Lemma next_ends f d l :
  tidy l → eid_mFabricFiltered d = true → eid_mFabricIndex d = f → entries_in f l !! given f d l = None →
  next_used d (next_start d l) (drop (next_start d l) l) = None ∧
  given f (mkEID (eid_mInUse d) (eid_mFabricFiltered d) f (Some (length l))) l = given f d l.
Proof.
  intros Ht Hff <- He. set (n := next_start d l) in *. apply lookup_ge_None in He.
  pose proof (entries_in_split (eid_mFabricIndex d) l n Ht) as Hs. rewrite given_entries in He. fold n in He. split.
  - destruct (next_used d n (drop n l)) as [j|] eqn:En; [|done]. exfalso.
    apply next_used_Some in En as (a&e'&b&Hd&->&Hu&Hf&_); [|done].
    rewrite Hd, entries_in_app in Hs.
    2:{ rewrite <- Hd. rewrite <- (take_drop n l) in Ht. by apply tidy_app in Ht as (_&?&_). }
    rewrite Hs, !length_app in He. unfold entries_in at 3 in He. cbn in He. rewrite Hu, filter_cons_True in He by done. cbn in He. lia.
  - rewrite !given_entries. fold n. unfold next_start. cbn [eid_mStorage]. rewrite Nat.min_r by lia. rewrite take_ge by lia.
    rewrite Hs in He |- *. rewrite length_app in He |- *. lia.
Qed.

(** ** Iterator objects *)

Lemma iterator_construct_ok it s : iters_ok s → iterator_objs s !! it = None → iters_ok (iterator_construct it s).
Proof.
  intros (Hi&Hu) Hn. split; cbn.
  - intros it' i Ho. apply lookup_insert_Some in Ho as [[_ [=]]|[_ Ho]]. by eapply Hi.
  - intros it1 it2 i H1 H2. apply lookup_insert_Some in H1 as [[_ [=]]|[_ H1]]. apply lookup_insert_Some in H2 as [[_ [=]]|[_ H2]]. by eapply Hu.
Qed.

(** The object [it] is given iterator [i] of the pool, in use, in place of its own. *)
Lemma iters_put it i d s :
  iters_ok s → (i < length (iterator_pool s))%nat → eid_mInUse d = true →
  (∀ it', iterator_objs s !! it' = Some (Some i) → it' = it) →
  iters_ok (with_iterator_pool (<[i := d]> (iterator_pool s)) (with_iterator_objs (<[it := Some i]> (iterator_objs s)) s)).
Proof.
  intros (Hi&Hu) Hlt Hd Hmine. split; cbn.
  - intros it' j Ho. apply lookup_insert_Some in Ho as [[<- [= <-]]|[Hn Ho]]; [exists d; split; [by apply list_lookup_insert_eq|done]|].
    destruct (Hi it' j Ho) as (d'&Hd'&Hu'). destruct (decide (i = j)) as [->|Hij]; [by destruct (Hn (eq_sym (Hmine it' Ho)))|].
    exists d'. by rewrite list_lookup_insert_ne.
  - intros it1 it2 j H1 H2. apply lookup_insert_Some in H1 as [[<- [= <-]]|[Hn1 H1]]; apply lookup_insert_Some in H2 as [[<- E2]|[Hn2 H2]]; try done.
    + symmetry. by apply Hmine.
    + injection E2 as ->. by apply Hmine.
    + by eapply Hu.
Qed.

Lemma iters_move it i d d' s :
  iters_ok s → iterator_objs s !! it = Some (Some i) → iterator_pool s !! i = Some d → eid_mInUse d' = eid_mInUse d →
  iters_ok (with_iterator_pool (<[i := d']> (iterator_pool s)) s).
Proof.
  intros Hok Hit Hd Hu. destruct (proj1 Hok it i Hit) as (d0&Hd0&Hu0). assert (d0 = d) as -> by congruence.
  assert (s = with_iterator_objs (<[it := Some i]> (iterator_objs s)) s) as E.
  { rewrite insert_id by done. by destruct s. }
  rewrite E at 2. apply iters_put; [done|by eapply lookup_lt_Some|congruence|]. intros it' Ho. by eapply (proj2 Hok).
Qed.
□ □ □
Task requirements
Given the records above, restate word for word only the lines starting at the one with "given f (mkEID" and ending at the one with "- intros it' i".

Answer
  given f (mkEID (eid_mInUse d) (eid_mFabricFiltered d) f (Some (length l))) l = given f d l.
Proof.
  intros Ht Hff <- He. set (n := next_start d l) in *. apply lookup_ge_None in He.
  pose proof (entries_in_split (eid_mFabricIndex d) l n Ht) as Hs. rewrite given_entries in He. fold n in He. split.
  - destruct (next_used d n (drop n l)) as [j|] eqn:En; [|done]. exfalso.
    apply next_used_Some in En as (a&e'&b&Hd&->&Hu&Hf&_); [|done].
    rewrite Hd, entries_in_app in Hs.
    2:{ rewrite <- Hd. rewrite <- (take_drop n l) in Ht. by apply tidy_app in Ht as (_&?&_). }
    rewrite Hs, !length_app in He. unfold entries_in at 3 in He. cbn in He. rewrite Hu, filter_cons_True in He by done. cbn in He. lia.
  - rewrite !given_entries. fold n. unfold next_start. cbn [eid_mStorage]. rewrite Nat.min_r by lia. rewrite take_ge by lia.
    rewrite Hs in He |- *. rewrite length_app in He |- *. lia.
Qed.

(** ** Iterator objects *)

Lemma iterator_construct_ok it s : iters_ok s → iterator_objs s !! it = None → iters_ok (iterator_construct it s).
Proof.
  intros (Hi&Hu) Hn. split; cbn.
  - intros it' i Ho. apply lookup_insert_Some in Ho as [[_ [=]]|[_ Ho]]. by eapply Hi.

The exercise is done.